§ **EXERCISE DIRECTIONS**: Using the records below, give again exactly the lines from the line that contains "Lemma leafRows_spec db" through the line that contains "if negb (JsMap.get", both ends included, and only those.

Saved data entries:
======

(* ===== verification/Leaves.v ===== *)
(** * The leaves of the pool in the database

    The relayer and the auditor read the note commitments in leaf order.  They
    share the database with the API: [Tables] is what it holds at each of their
    queries, or the error of a database that cannot be reached. *)
From S2P Require Import Prelude JsText JsCollections Json Crypto Database Runtime Host.
From Stdlib Require Import Sorting.Sorted.
Import JsText JsArray Json Crypto Database Runtime Host.

Module Leaves.

Class Tables := tablesAt : Z -> result DB.

Section Leaves.
Context `{Tables}.

Definition query {A} (m : M DB A) : M Host A := k ← nextTick; db ← liftR (tablesAt k); liftR (m db).1.
Fixpoint mapOk {A B} (f : A -> result B) (l : list A) : result (list B) :=
  match l with
  | [] => Ok []
  | a :: l => b ← f a; bs ← mapOk f l; Ok (b :: bs)
  end.
(** A [bigint] column, which the driver returns as text. *)
Definition leafIndexOf (r : Row) : Z :=
  match get r "leaf_index" with JStr s => orElse (parseDecimal s) 0 | j => numOf j end.
(** [SELECT commitment FROM note_commitments WHERE leaf_index IS NOT NULL ORDER
    BY leaf_index ASC]. *)
Definition hasLeaf (r : Row) : bool := negb (isNull (get r "leaf_index")).
Definition orderedLeaves (rows : list Row) : list Row := sortBy (fun a b => leafIndexOf a - leafIndexOf b) rows.
Definition leafRows : M DB (list string) :=
  rows ← select schemaOf "note_commitments" hasLeaf;
  mret (map (fun r => textOf (get r "commitment")) (orderedLeaves rows)).
Definition toDecimal (h : string) : result string :=
  n ← BigInt (if startsWith h "0x" then h else "0x" +:+ h); mret (toString n).
Definition decimalLeaves : M Host (list string) := rows ← query leafRows; liftR (mapOk toDecimal rows).
End Leaves.

Lemma mapOk_Forall2 {A B} (f : A -> result B) l l' : mapOk f l = Ok l' <-> Forall2 (fun a b => f a = Ok b) l l'.
Proof.
  revert l'. induction l as [|a l IH]; intros l'; cbn [mapOk].
  - split; [intros [= <-]; constructor|]. intros E. by inversion E.
  - destruct (f a) as [b|e] eqn:Ea.
    + change (mbind _ (Ok b)) with (bs ← mapOk f l; Ok (b :: bs) : result (list B)). destruct (mapOk f l) as [bs|e] eqn:Em.
      * split; [intros [= <-]; constructor; [done|by apply IH]|]. intros E. inversion E; subst.
        match goal with H : Forall2 _ l _ |- _ => apply IH in H; injection H as -> end. cbn. congruence.
      * split; [done|]. intros E. inversion E; subst. match goal with H : Forall2 _ l _ |- _ => apply IH in H; done end.
    + split; [done|]. intros E. inversion E; subst. congruence.
Qed.
Lemma sorted_weaken {A} (P Q : A -> A -> Prop) l : (forall a b, P a b -> Q a b) -> StronglySorted P l -> StronglySorted Q l.
Proof. intros HPQ. induction 1 as [|a l Hs IH Ha]; constructor; [done|]. eapply Forall_impl; [exact Ha|]. apply HPQ. Qed.
(** The rows selected are those with a leaf index, in its order. *)
Lemma leafRows_spec db : exists rows,
  leafRows db = (Ok (map (fun r => textOf (get r "commitment")) rows), db) /\
  rows ≡ₚ selectWhere hasLeaf (table db "note_commitments") /\
  StronglySorted (fun a b => leafIndexOf a <= leafIndexOf b) rows.
Proof.
  eexists. split; [reflexivity|]. split; [apply sortBy_perm|].
  eapply sorted_weaken; [|apply sortBy_sorted; split; intros; lia]. intros a b Hab. unfold leq in Hab. lia.
Qed.
End Leaves.
(** ** The jobs *)
Definition cctpInbound (e : EnvMap) (id : string) (p : json) (pool : string) : M Worker json :=
  if negb (JsMap.get e "ENABLE_OPERATOR_TESTNET_DEPOSIT" ==? Some "true") then
    failM "operator-driven CCTP_INBOUND is disabled (set ENABLE_OPERATOR_TESTNET_DEPOSIT=true for dev/test); app deposits use CCTP_INBOUND_AFTER_USER_BURN"
  else
    setStatus id "burning" "CCTP burn + attestation + mint_and_forward + register" ;;
    amount6 ← liftR (BigInt (stringOf (nullish (field p "amount6") (JStr "1000000"))));
    coin ← onHost (Proving.coinFromPath (str p "coinPath"));
    r ← onNet (CctpInbound.runCctpInbound e
          (CctpInbound.mkInbound amount6 (str p "commitmentHex") (str p "encryptedNotePayloadHashHex") (str p "policyIdHex") (Some true)
             None (Some pool) None (Some (str p "newRootHex")) (Some coin) (env "SHADE_SCRATCH_DIR") None None None));
    mret (JObj [("burnTxHash", JStr (CctpInbound.r_burnTxHash r)); ("mintForwardTxHash", JStr (CctpInbound.mintForwardTxHash r));
                ("leafIndex", JStr (CctpInbound.leafIndex r)); ("root", JStr (CctpInbound.r_root r)); ("amount7", JStr (CctpInbound.amount7 r))]).
(** The relayer only broadcasts what the client signed. *)
Definition withdrawSubmit (id jobType : string) (p : json) : M Worker json :=
  match optText p "signedXdr" with
  | None => failM (jobType +:+ " requires a client-signed XDR (signedXdr); backend never signs user Stellar actions")
  | Some xdr =>
      setStatus id "broadcasting" ("broadcast signed " +:+ jobType) ;;
      k ← onHost (calls 33);
      r ← liftR (StellarActions.broadcastSignedXdr k (StellarActions.mkNetwork RPC PASS) xdr);
      mret (JObj [("txHash", JStr r.1); ("status", JStr r.2)])
  end.
Definition flags (p : json) (l : list (string * string)) : list string := flat_map (fun a => ["--" +:+ a.1; str p a.2]) l.
Definition rfqSettle (id : string) (p : json) (pool secret : string) : M Worker json :=
  submit id pool secret "rfq_settle" (flags p
    [("to_solver", "toSolver"); ("proof_bytes", "proofHex"); ("pub_signals_bytes", "publicHex"); ("quote_hash", "quoteHash");
     ("intent_hash", "intentHash"); ("fill_receipt_hash", "fillReceiptHash"); ("solver_pubkey", "solverPubkey"); ("solver_sig", "solverSig")]).
Definition rfqAtomicSwap (id : string) (p : json) (pool secret : string) : M Worker json :=
  submit id pool secret "rfq_settle_atomic_swap" (flags p
    [("user_xlm_recipient", "userXlmRecipient"); ("solver_usdc_recipient", "solverUsdcRecipient"); ("proof_bytes", "proofHex");
     ("pub_signals_bytes", "publicHex"); ("quote_hash", "quoteHash"); ("intent_hash", "intentHash"); ("fill_receipt_hash", "fillReceiptHash");
     ("output_asset_id", "outputAssetId"); ("quoted_output", "quotedOutput"); ("min_output", "minOutput"); ("price_scaled", "priceScaled");
     ("solver_pubkey", "solverPubkey"); ("solver_sig", "solverSig")]).
Definition outboundAttestation (e : EnvMap) (id : string) (p : json) : M Worker json :=
  setStatus id "polling" "Circle attestation" ;;
  k ← onHost nextTick;
  att ← liftR (fetchAttestationByTx k (CctpInbound.apiBaseOf e) stellarDomain (str p "burnTxHash"));
  mret (match att with
        | None => JObj [("status", JStr "pending"); ("note", JStr "attestation not yet available; retry")]
        | Some a => JObj [("status", JStr (att_status a)); ("message", JStr (att_message a)); ("attestation", JStr (att_attestation a))]
        end).
Definition outboundMint (id : string) (p : json) : M Worker json :=
  if negb (truthyJson (field p "message")) || negb (truthyJson (field p "attestation")) then
    mret (JObj [("status", JStr "pending"); ("note", JStr "message/attestation required from CCTP_OUTBOUND_ATTESTATION")])
  else
    setStatus id "minting" "Arbitrum receiveMessage" ;;
    mret (JObj [("status", JStr "submit_via_arbitrum"); ("messageTransmitter", JStr arbitrumSepoliaMessageTransmitter);
                ("note", JStr "receiveMessage(message, attestation) on Arbitrum Sepolia")]).
Definition burnArgsOf (p : json) (pool : string) : result CctpInbound.BurnArgs :=
  amount6 ← BigInt (str p "expected_amount6");
  maxFee6 ← (if truthyJson (field p "expected_max_fee6") then n ← BigInt (str p "expected_max_fee6"); Ok (Some n) else Ok None);
  mret (CctpInbound.mkBurnArgs (str p "burn_tx_hash") (str p "source_wallet_address") amount6 pool maxFee6
          (match field p "expected_finality" with JNull => None | f => Some (numberOf f) end)).
Definition afterUserBurn (e : EnvMap) (id : string) (p : json) (pool : string) : M Worker json :=
  setStatus id "validating_burn" "verify user burn tx" ;;
  a ← liftR (burnArgsOf p pool);
  v ← onNet (CctpInbound.validateInboundBurnTx e a);
  setStatus id "burn_validated"
    ("sender " +:+ sliceTo 10 (CctpInbound.v_sender v) +:+ "…, " +:+ toString (CctpInbound.v_amount6 v) +:+ " (6dp)") ;;
  if negb (truthyJson (field p "coinPath")) then
    setStatus id "awaiting_proof_witness" "burn validated; note witness not provided to relayer (prover path)" ;;
    mret (JObj [("validated", JBool true); ("burnTxHash", JStr (str p "burn_tx_hash")); ("sender", JStr (CctpInbound.v_sender v));
                ("amount6", JStr (toString (CctpInbound.v_amount6 v))); ("state", JStr "burn_validated");
                ("note", JStr "supply coin witness via prover path to complete mint/forward/register")])
  else
    setStatus id "completing_stellar_side" "attestation + mint_forward + proof + register" ;;
    coin ← onHost (Proving.coinFromPath (str p "coinPath"));
    r ← onNet (CctpInbound.runPostUserBurnCctpInbound e
          (CctpInbound.mkPost (str p "burn_tx_hash") pool (CctpInbound.v_amount6 v) (str p "commitment") (str p "encryptedNotePayloadHashHex")
             (str p "policyIdHex") (str p "newRootHex") (Some coin) (env "SHADE_SCRATCH_DIR") None None));
    setStatus id "note_registered" ("leaf " +:+ CctpInbound.leafIndex r) ;;
    mret (JObj [("state", JStr "active"); ("burnTxHash", JStr (CctpInbound.r_burnTxHash r));
                ("mintForwardTxHash", JStr (CctpInbound.mintForwardTxHash r));
                ("receiveDepositTxHash", JStr (CctpInbound.receiveDepositTxHash r)); ("root", JStr (CctpInbound.r_root r));
                ("leafIndex", JStr (CctpInbound.leafIndex r)); ("commitment", JStr (str p "commitment")); ("amount7", JStr (CctpInbound.amount7 r))]).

======

§ **TASK RESULT**:
Lemma leafRows_spec db : exists rows,
  leafRows db = (Ok (map (fun r => textOf (get r "commitment")) rows), db) /\
  rows ≡ₚ selectWhere hasLeaf (table db "note_commitments") /\
  StronglySorted (fun a b => leafIndexOf a <= leafIndexOf b) rows.
Proof.
  eexists. split; [reflexivity|]. split; [apply sortBy_perm|].
  eapply sorted_weaken; [|apply sortBy_sorted; split; intros; lia]. intros a b Hab. unfold leq in Hab. lia.
Qed.
End Leaves.
(** ** The jobs *)
Definition cctpInbound (e : EnvMap) (id : string) (p : json) (pool : string) : M Worker json :=
  if negb (JsMap.get e "ENABLE_OPERATOR_TESTNET_DEPOSIT" ==? Some "true") then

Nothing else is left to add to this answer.